The BLS projects that the number of database administrators, estimated at 110,800 in June 2010, will increase by 31 percent by 2020, or another 33,900 jobs.

For those buying, selling or leasing commercial property, the hue and cry over big data may be akin to your distant neighbor’s hound baying at the moon. Something’s out there, but what is to be done? Joe Hellerstein, a professor of computer science at the University of California, Berkeley, and co-founder and chief executive of Trifacta Inc., a data analytics startup, said his space needs are not much different from other non-manufacturing firms. The company in October announced $4.3 million in funding from Accel Partners. Its mission is to “radically enhance productivity for data analysis” to address the scarcity of qualified analysts.

But there could be other, vastly differing, space needs. Attunity Ltd., with U.S. operations in suburban Boston, is a middleware company that sells software that it says moves big data more efficiently, taking information from one database and moving it into another. For data massaging companies, the real issue may not be offices. “One of the challenges our customers are facing and the reason they come to us is because there is such a bottleneck getting data over the Internet,” said Melissa Kolodziej, director of marketing communications. “The Internet is one of the most famous WANs (wide-area networks) out there, and one of the most challenging because it wasn’t meant for big data.”

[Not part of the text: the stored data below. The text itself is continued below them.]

(** * Dubu_AI_Snake: the search-and-scoring engine, embedded and verified

    The development follows the Python sources:
    - [safety_logic.py]     : [is_collision], [is_future_isolated]
    - [state_perception.py] : [find_reachable_areas_bfs], [has_path_to_target_bfs]
      (both are repeated verbatim in [safety_logic.py])
    - [path_planning.py]    : [heuristic], [a_star_search]
    - [cost_function.py]    : [turn_cost], [calculate_action_cost]
    - [policy_agent.py]     : [get_safe_actions], [choose_best_action]

    Python integers are unbounded, so coordinates, sizes and costs are [Z].
    A [set] is a [gset], the [g_costs] dictionary is a [gmap], a [deque] used
    as a FIFO queue is a list consumed at its head, and the [heapq] frontier is
    a list from which [heappop] extracts the least tuple.  Loops that the
    source writes as [while] take a fuel argument; the fuel each entry point
    supplies is shown to be sufficient, so the fuel never decides a result. *)

From stdpp Require Import gmap list strings sorting.

Set Warnings "-clear-no-such-hyp".
Local Open Scope Z_scope.

(** ** Outcomes of a call *)

(** The exceptions the modelled functions can raise. *)
Inductive exn : Type :=
  | NameError (name : string)
  | IndexError.

(** A call returns a value, raises, or (for the model only) runs out of
    loop fuel. *)
Inductive result (A : Type) : Type :=
  | Ok (a : A)
  | Raise (e : exn)
  | OutOfFuel.
Arguments Ok {A} a.
Arguments Raise {A} e.
Arguments OutOfFuel {A}.

#[global] Instance result_ret : MRet result := λ A a, Ok a.
#[global] Instance result_bind : MBind result := λ A B k m,
  match m with
  | Ok a => k a
  | Raise e => Raise e
  | OutOfFuel => OutOfFuel
  end.

Definition raises {A} (r : result A) : Prop :=
  match r with Raise _ => True | _ => False end.

(** ** Grid model *)

Abbreviation cell := (Z * Z)%type.

(** [class Direction(Enum)]; the constructors are in declaration order, which
    is the order [for d in Direction] iterates in. *)
Inductive Direction : Type := UP | DOWN | LEFT | RIGHT.

#[global] Instance Direction_eq_dec : EqDecision Direction.
Proof. solve_decision. Defined.

Definition value (d : Direction) : Z * Z :=
  match d with
  | UP => (0, -1)
  | DOWN => (0, 1)
  | LEFT => (-1, 0)
  | RIGHT => (1, 0)
  end.

Definition all_directions : list Direction := [UP; DOWN; LEFT; RIGHT].

(** [(pos[0] + dx, pos[1] + dy)] *)
Definition move (pos : cell) (d : Direction) : cell :=
  (pos.1 + (value d).1, pos.2 + (value d).2).

(** [0 <= x < size and 0 <= y < size] *)
Definition in_bounds (size : Z) (pos : cell) : bool :=
  (0 <=? pos.1) && (pos.1 <? size) && (0 <=? pos.2) && (pos.2 <? size).

(** ** safety_logic.py *)

(** [list(snake_body)[:-1]] is [removelast snake_body]. *)
Definition is_collision (pos : cell) (size : Z) (snake_body : list cell) : bool :=
  if negb (in_bounds size pos) then true
  else if bool_decide (pos ∈ removelast snake_body) then true
  else false.

(** ** cost_function.py: turn_cost

    Here on the members of the module's own [Direction] class, which is what
    its annotations name; [turn_cost_obj] below is the function on any
    direction object. *)

Definition opposite_directions : list (Direction * Direction) :=
  [(UP, DOWN); (DOWN, UP); (LEFT, RIGHT); (RIGHT, LEFT)].

(** [dict.get]: the value bound to the key, or [None]. *)
Fixpoint dict_get (dict : list (Direction * Direction)) (k : Direction)
  : option Direction :=
  match dict with
  | [] => None
  | (k', v) :: dict => if bool_decide (k' = k) then Some v else dict_get dict k
  end.

Definition turn_cost (current_dir next_dir : Direction) : Z :=
  if bool_decide (current_dir = next_dir) then 0
  else if bool_decide (dict_get opposite_directions current_dir = Some next_dir)
       then 1000000
       else 1.

(** The addend of [cost += turn_cost(current_direction, proposed_action) * 5]. *)
Definition turn_term (current_direction proposed_action : Direction) : Z :=
  turn_cost current_direction proposed_action * 5.
(** * aws-s3-sns-sync: a shallow embedding of the mirror's core

    The development follows the layout of the TypeScript sources:
    [StringUtils] (src/utils/stringUtils.ts), [KeyAndPathUtils]
    (src/utils/keyAndPathUtils.ts), [Transformers] (src/utils/transformers.ts),
    [S3ObjectOps] (src/s3ObjectOps.ts), [S3Utils] (src/utils/s3Utils.ts),
    [AsyncOpQueue] (src/AsyncOpQueue.ts), [FilesystemOps]
    (src/filesystemOps.ts), [Sync] (src/sync.ts), [SnsServer]
    (src/snsServer.ts) and [Shutdown] (src/shutdown.ts).

    Strings.  A JavaScript string is modelled by the byte string of its UTF-8
    encoding (Rocq's [string], a list of 8-bit characters).  The sources only
    ever inspect strings through comparisons with ASCII characters
    ([charAt(i) === '/']), through [indexOf(p) === 0] / [endsWith] and through
    [Buffer.compare] on the UTF-8 encodings; on well-formed strings all of
    these agree with the same operation on the UTF-8 bytes, because an ASCII
    byte never occurs inside a multi-byte sequence and UTF-8 is prefix-free.

    Platform.  The POSIX branch of every [os.platform()] / [path.sep] test is
    the one embedded ([path.sep = "/"]).

    Numbers.  Sizes, instants (milliseconds), counters and the concurrency
    cap (which the command line parses with [parseInt]) are integers. *)

From Stdlib Require Import ZArith NArith Ascii String List Bool Sorted Lia.
From stdpp Require Import base option list gmap strings.

Import ListNotations.
Local Open Scope string_scope.
Local Open Scope Z_scope.

(** ** Exceptions

    Synchronous JavaScript exceptions: a call either returns a value or throws
    an [Error] with a message. *)

Inductive Result (A : Type) : Type :=
| Ok (a : A)
| Throw (msg : string).
Arguments Ok {A} a.
Arguments Throw {A} msg.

The Internet can handle regular commerce, of course, but like Interstate 680 during rush hour, there’s too little road for too much traffic. “Lately, this big data thing is throwing everyone for a loop,” she said. And it’s only getting worse. “The velocity at which it’s coming and the volume that’s building is massive,” said Matt Benati, vice president of global marketing for Attunity. “The challenge with big data is that we have all this information streaming in. What’s important? What isn’t? When is enough, enough? We’re going to have to find out how granular we want to be.”

The Registry spoke with Berkeley’s Hellerstein of Trifacta to hear his observations on the business opportunity for mining big data and where his company is focusing its resources.

What do data analytics firms, like yours, require in office or other commercial space?

These are people sitting at computers at their desks. These days it’s very common although not ubiquitous, for the deep data storage and analytics capabilities to be running in a data center far away from the office space.

Like on Amazon?

Yeah, or in a dedicated space that the company has to maintain themselves. In either case, it’s just folks at screens typing. There are different versions of that: There’s open floor plans, there’s we need discussion space with a projector. It’s not like building boats or doing bio experiments. It’s office work.